World J Gastroenterol. Oct 7, 2017; 23(37): 6902-6906
Published online Oct 7, 2017. doi: 10.3748/wjg.v23.i37.6902
Achalasia after bariatric Roux-en-Y gastric bypass surgery reversal
Mouhanna Abu Ghanimeh, Ayman Qasrawi, Omar Abughanimeh, Sakher Albadarin, Wendell Clarkston
Mouhanna Abu Ghanimeh, Division of Gastroenterology, Henry Ford Hospital, Detroit, MI 48202, United States
Ayman Qasrawi, Omar Abughanimeh, Wendell Clarkston, Department of Internal Medicine, University of Missouri-Kansas City, Kansas City, MO 64108, United States
Sakher Albadarin, Wendell Clarkston, Division of Gastroenterology, Saint Luke’s Hospital of Kansas City, Kansas City, MO 64111, United States
Author contributions: All authors contributed to the manuscript; Abu Ghanimeh M, Qasrawi A and Abughanimeh O wrote the manuscript; Albadarin S edited the initial manuscript draft and provided the images; Clarkston W reviewed, edited and approved the final manuscript.
Institutional review board statement: This is a case report and IRB approval is not required.
Informed consent statement: The patient has provided permission to publish these features of his case, and the identity of the patient has been protected.
Conflict-of-interest statement: No conflict-of-interest.
Open-Access: This article is an open-access article which was selected by an in-house editor and fully peer-reviewed by external reviewers. It is distributed in accordance with the Creative Commons Attribution Non Commercial (CC BY-NC 4.0) license, which permits others to distribute, remix, adapt, build upon this work non-commercially, and license their derivative works on different terms, provided the original work is properly cited and the use is non-commercial. See: http://creativecommons.org/licenses/by-nc/4.0/
Correspondence to: Mouhanna Abu Ghanimeh, MD, Gastroenterology fellow, Henry Ford Health System, 2799 W Grand Blvd, Gastroenterology K-7 Room E-744, Detroit, MI 48202, United States. mabugh1@hfhs.org
Telephone: +1-816-328-4088 Fax: +1-313-9166413
Received: June 15, 2017
Peer-review started: June 16, 2017
First decision: July 13, 2017
Revised: August 4, 2017
Accepted: August 15, 2017
Article in press: August 15, 2017
Published online: October 7, 2017
Abstract

Achalasia is a rare esophageal motility disorder that is characterized by a loss of peristalsis in the distal esophagus and failure of lower esophageal sphincter relaxation. The risk of developing esophageal motility disorders, including achalasia, following bariatric surgery is controversial and differs based on the type of surgery. Most of the reported cases occurred with laparoscopic adjustable gastric banding. To our knowledge, there are only three reported cases of achalasia after Roux-en-Y gastric bypass and no reported cases after revision of the surgery. We present a case of a 70-year-old female who had a previous history of Roux-en-Y gastric bypass with revision. She presented with persistent nausea and regurgitation for one month. Esophagogastroduodenoscopy showed a dilated esophagus without strictures or stenosis. A barium study was performed after the endoscopy and was suggestive of achalasia. Those findings were confirmed by a manometry. The patient was referred for laparoscopic Heller’s myotomy.

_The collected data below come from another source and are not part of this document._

(* ===== verification/QueryHistory.v ===== *)
(** * Query history: [schema/queryHistory.ts], [adapters/queryHistory.ts],
    [adapters/upstream/trinoQueryHistory.ts], [routes/queryHistory.ts] of domain-api/src

    The queries a Trino coordinator still retains, with their literals masked, and the
    route that pages through them.  The HTTP client, the cache of the snapshot ([Memo]),
    the timer of the route and the log are calls, as in [Lakekeeper]. *)

From S2P Require Import Prelude JsBase JsText JsJson Zod AssetId Memo SqlRedaction Effects Services.
From Stdlib Require Import Ascii.
From Stdlib Require String.
Open Scope Z_scope.
Open Scope prog_scope.

(** ** Data *)

Record QueryHistoryEntry := mkEntry { qh_id : string; qh_sql : string; qh_state : string }.

Definition queryHistoryEntrySchema (e : QueryHistoryEntry) : bool :=
  present1 (qh_id e) && present1 (qh_sql e) && present1 (qh_state e).

Record QueryHistorySnapshot := mkSnapshot { qs_entries : list QueryHistoryEntry; qs_truncated : bool; qs_upstreamCount : option nat }.

Record BasicQueryInfo := mkQueryInfo { bq_queryId : string; bq_state : string; bq_query : string }.

Definition basicQueryInfoSchema (j : json) : option BasicQueryInfo :=
  i ← field j "queryId" ≫= string_min1; s ← field j "state" ≫= string_min1; q ← field j "query" ≫= string_of;
  Some (mkQueryInfo i s q).

Definition MAX_HISTORY_ENTRIES : nat := 1000.

(** ** Calls *)

Inductive QOp : Type :=
| QGetJson (path : string)
| QHistory
| QSettled (r : result LoadError QueryHistorySnapshot) (weight : nat)
| QDeadline (ms : Z)
| QLog (line : string).

Definition QAns (e : QOp) : Type :=
  match e with
  | QGetJson _ => result LoadError json
  | QHistory => option (result LoadError QueryHistorySnapshot)
  | QDeadline _ => bool
  | QSettled _ _ | QLog _ => unit
  end.

Definition qdo (e : QOp) : prog QAns (QAns e) := perform e.

Record QueryHistoryAdapter := mkHistoryAdapter {
  listQueryHistory : prog QAns (result LoadError (list QueryHistoryEntry));
  readSnapshot : option (prog QAns (result LoadError QueryHistorySnapshot));
}.

(** ** [trinoQueryHistory.ts] *)

(** The text of an entry: never empty. *)
Definition entry_sql (redact : bool) (query : string) : string :=
  let s := trim (if redact then redactSqlLiterals query else query) in
  if String.eqb s EmptyString then "<empty>" else s.

Definition entry_of (redact : bool) (item : BasicQueryInfo) : result LoadError QueryHistoryEntry :=
  let e := mkEntry (bq_queryId item) (entry_sql redact (bq_query item)) (bq_state item) in
  if queryHistoryEntrySchema e then inr e else inl AnyError.

Definition load (redact : bool) : prog QAns (result LoadError QueryHistorySnapshot) :=
  attempt body := qdo (QGetJson "/v1/query") in
  match array_of basicQueryInfoSchema body with
  | None => Ret (inl (UpstreamError Malformed "trino" None))
  | Some items =>
      Ret (let! entries := rmap (entry_of redact) (take MAX_HISTORY_ENTRIES items) in
           inr (mkSnapshot entries (MAX_HISTORY_ENTRIES <? length items)%nat (Some (length items))))%result
  end.

Definition snapshot_weight (r : result LoadError QueryHistorySnapshot) : nat :=
  match r with inr s => length (qs_entries s) | inl _ => 1 end.

Definition read_memo (redact : bool) : prog QAns (result LoadError QueryHistorySnapshot) :=
  await hit := qdo QHistory in
  match hit with
  | Some r => Ret r
  | None =>
      await r := load redact in
      await _ := qdo (QSettled r (snapshot_weight r)) in Ret r
  end.

Definition createTrinoQueryHistoryAdapter (redactSql : option bool) : QueryHistoryAdapter :=
  let redact := default true redactSql in
  mkHistoryAdapter (attempt s := read_memo redact in Ret (inr (qs_entries s))) (Some (read_memo redact)).

(** ** [routes/queryHistory.ts] *)

(** The body of the 200, or the message of the 503. *)
Definition HistoryAnswer : Type := string + Listing QueryHistoryEntry.

Definition history_read (a : QueryHistoryAdapter) : prog QAns (result LoadError QueryHistorySnapshot) :=
  match readSnapshot a with
  | Some p => p
  | None => attempt entries := listQueryHistory a in Ret (inr (mkSnapshot entries false None))
  end.

Definition truncated_warning (truncated : bool) (shown : nat) : list ListWarning :=
  if truncated then
    [mkWarning "HISTORY_TRUNCATED"
      ("Upstream returned more queries than are exposed; only the first " +:+ pretty shown +:+ " are shown (meta.total counts exposed rows)")
      (Some "svc-trino")]
  else [].

(** What is logged of a failure: the class of an upstream error, or the error. *)
Definition history_failure (e : LoadError) : string :=
  match e with
  | UpstreamError k _ (Some status) => if status =? 0 then error_kind k else error_kind k +:+ " " +:+ pretty status
  | UpstreamError k _ None => error_kind k
  | AnyError => "error"
  end.

Definition history_unavailable (e : LoadError) : prog QAns HistoryAnswer :=
  await _ := qdo (QLog ("Query history adapter failed " +:+ history_failure e)) in
  Ret (inl (describeUpstreamFailure e "Query history")).

(** [QDeadline]: the timer fired before the adapter answered. *)
Definition historyRoute (adapter : option QueryHistoryAdapter) (page pageSize : Z) : prog QAns HistoryAnswer :=
  match adapter with
  | None => Ret (inl "Query history is currently unavailable")
  | Some a =>
      await r := history_read a in
      await late := qdo (QDeadline DEFAULT_ADAPTER_TIMEOUT_MS) in
      if late then history_unavailable AnyError
      else
        match r with
        | inl e => history_unavailable e
        | inr s =>
            if negb (forallb queryHistoryEntrySchema (qs_entries s)) then history_unavailable AnyError
            else
              let (pageItems, total) := paginate (qs_entries s) page pageSize in
              Ret (inr (buildListEnvelope pageItems total page pageSize (truncated_warning (qs_truncated s) (length (qs_entries s)))))
        end
  end.

(** ** What a row shows *)

(** The text shows nothing of the literals and comments of the query: it is the same for
    any other contents of them. *)
Definition masks (query shown : string) : Prop :=
  exists tokens, query = String.string_of_list_ascii (sources tokens) /\
    forall tokens', Forall2 same_shape tokens tokens' -> forallb body_ok tokens' = true ->
      entry_sql true (String.string_of_list_ascii (sources tokens')) = shown.

Lemma entry_sql_masks query : masks query (entry_sql true query).
Proof.
  destruct (tokens_exist (String.list_ascii_of_string query) []) as (l & E & Hl). exists l.
  assert (query = String.string_of_list_ascii (sources l)) as Hq by (by rewrite <-E, String.string_of_list_ascii_of_string).
  split; [done|]. intros l' H Hb. rewrite Hq. unfold entry_sql.
  by rewrite redact_string, (redact_string l), (output_shape l l') by (done || by eapply lexes_shape).
Qed.

(** A row of the history is its query: the identifier, the state and the masked text. *)
Definition row_of (redact : bool) (item : BasicQueryInfo) (e : QueryHistoryEntry) : Prop :=
  qh_id e = bq_queryId item /\ qh_state e = bq_state item /\ qh_sql e = entry_sql redact (bq_query item) /\
  (redact = true -> masks (bq_query item) (qh_sql e)).

Lemma entries_rows redact items entries : rmap (entry_of redact) items = inr entries -> Forall2 (row_of redact) items entries.
Proof.
  revert entries. induction items as [|i items IH]; intros entries; cbn [rmap]; [by intros [= <-]; constructor|].
  unfold entry_of at 1. case_match; [|done]. cbn. destruct (rmap _ items) as [|es] eqn:E; [done|]. intros [= <-].
  constructor; [|by apply IH]. split_and!; [done..|]. intros ->. apply entry_sql_masks.
Qed.

(** What a load answers is the first rows the upstream has. *)
Definition snapshot_of (redact : bool) (items : list BasicQueryInfo) (s : QueryHistorySnapshot) : Prop :=
  Forall2 (row_of redact) (take MAX_HISTORY_ENTRIES items) (qs_entries s) /\
  qs_truncated s = (MAX_HISTORY_ENTRIES <? length items)%nat.

Lemma load_snapshot redact t s :
  runs (load redact) t (inr s) ->
  exists body items, t = [Did (QGetJson "/v1/query") (inr body)] /\ array_of basicQueryInfoSchema body = Some items /\ snapshot_of redact items s.
Proof.
  intros H. destruct t as [|c t]; [done|]. destruct H as ([e|body] & -> & H); [by destruct H|]. cbn [bind] in H.
  destruct (array_of basicQueryInfoSchema body) as [items|] eqn:Eb; [|by destruct H]. destruct H as [-> H].
  destruct (rmap _ _) as [|entries] eqn:E; [done|]. injection H as ->. exists body, items.
  split_and!; [done|done|by split; [apply entries_rows|]].
Qed.

(** What the cache answers is what some run of the load answered. *)
Definition honest_history (redact : bool) (c : call QAns) : Prop :=
  match c with
  | Did QHistory hit => forall s, hit = Some (inr s) -> exists t, runs (load redact) t (inr s)
  | _ => True
  end.

Lemma read_memo_snapshot redact t s :
  Forall (honest_history redact) t -> runs (read_memo redact) t (inr s) -> exists items, snapshot_of redact items s.
Proof.
  intros Hh H. destruct t as [|c t]; [done|]. destruct H as (hit & -> & H). cbn [bind] in H.
  destruct hit as [r|].
  - destruct H as [-> <-]. apply Forall_cons in Hh as [Hh _]. destruct (Hh s eq_refl) as (u & Hu).
    apply load_snapshot in Hu as (body & items & _ & _ & Hs). by exists items.
  - apply runs_bind in H as (t1 & t2 & r & -> & H1 & H2). destruct t2 as [|c t2]; [done|]. destruct H2 as (u & -> & -> & <-).
    apply load_snapshot in H1 as (body & items & _ & _ & Hs). by exists items.
Qed.

(** ** Theorem *)

(** The query history shows the upstream's rows, masked, or nothing.  Whatever the
    coordinator answers, a page of the history the Trino adapter serves by default is a
    page of its first thousand queries in the coordinator's order; each row has the
    identifier and the state of its query, and a text that is the same whatever the
    contents of the literals and comments of the query are.  The total counts the rows
    shown, and a warning says exactly when there are more. *)
Theorem history_is_masked page pageSize t l :
  Forall (honest_history true) t ->
  runs (historyRoute (Some (createTrinoQueryHistoryAdapter None)) page pageSize) t (inr l) ->
  exists items entries, Forall2 (row_of true) (take MAX_HISTORY_ENTRIES items) entries /\
    ls_data l = (paginate entries page pageSize).1 /\ ls_total l = length entries /\
    (ls_warnings l = None <-> (length items <= MAX_HISTORY_ENTRIES)%nat).
Proof.
  intros Hh (t1 & t2 & r & -> & H1 & H2)%runs_bind. apply Forall_app in Hh as [Hh _].
  destruct t2 as [|c t2]; [done|]. destruct H2 as (late & -> & H2). cbn [bind] in H2.
  assert (forall e, ~ runs (history_unavailable e) t2 (inr l)) as Hno.
  { intros e. destruct t2 as [|c t2]; [by intros H|]. by intros (u & -> & -> & [=]). }
  destruct late; [by apply Hno in H2|]. destruct r as [e|s]; [by apply Hno in H2|].
  destruct (forallb _ _); [|by apply Hno in H2]. cbn [negb] in H2.
  destruct (read_memo_snapshot true t1 s Hh H1) as (items & Hrows & Htr). exists items, (qs_entries s).
  destruct (paginate (qs_entries s) page pageSize) as [pageItems total] eqn:Ep. destruct H2 as [-> [= ->]].
  split_and!; [done|done|by unfold paginate in Ep; injection Ep as _ <-|].
  cbn [ls_warnings buildListEnvelope]. rewrite Htr. unfold truncated_warning.
  destruct (MAX_HISTORY_ENTRIES <? length items)%nat eqn:E;
    [apply Nat.ltb_lt in E|apply Nat.ltb_ge in E]; split; try done; lia.
Qed.

Definition demo_queries (h : trace QAns) (e : QOp) : QAns e :=
  match e with
  | QGetJson _ => inr (JArr [JObj [("queryId", JStr "q1"); ("state", JStr "FINISHED"); ("query", JStr "select 1 -- x")]])
  | QHistory => None
  | QDeadline _ => false
  | QSettled _ _ | QLog _ => tt
  end.

Definition demo_history := answer demo_queries [] (historyRoute (Some (createTrinoQueryHistoryAdapter None)) 1 20).

Definition demo_page : Listing QueryHistoryEntry := mkListing [mkEntry "q1" "select ?" "FINISHED"] 1 1 20 None.

Lemma history_is_masked_witness : exists items entries,
  Forall2 (row_of true) (take MAX_HISTORY_ENTRIES items) entries /\ ls_data demo_page = (paginate entries 1 20).1.
Proof.
  destruct (history_is_masked 1 20 demo_history.1 demo_page) as (items & entries & H1 & H2 & _).
  - repeat (apply Forall_cons; split; [first [exact I|intros s H; discriminate H]|]). constructor.
  - assert (demo_history.2 = inr demo_page) as <- by (vm_compute; reflexivity).
    exact (answer_runs demo_queries [] (historyRoute (Some (createTrinoQueryHistoryAdapter None)) 1 20)).
  - exists items, entries. split; [exact H1|exact H2].
Defined.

Keywords: Esophagus, Bariatric, Gastric band, Bypass surgery, Achalasia, Esophagogastroduodenoscopy, Heller’s myotomy, Motility disorder

Core tip: Achalasia is a rare esophageal motility disorder. It is uncommonly reported after bariatric surgeries. Achalasia is a very rare complication after Roux-en-Y gastric bypass. We report a case of a 70-year-old female who she presented with persistent nausea and regurgitation for one month. She had a previous history of Roux-en-Y gastric bypass with revision. As part of her inpatient evaluation, a computed tomography of the chest, a barium study and an upper endoscopy were suggestive of achalasia. Those findings were confirmed by a manometry. The patient was referred for laparoscopic Heller’s myotomy.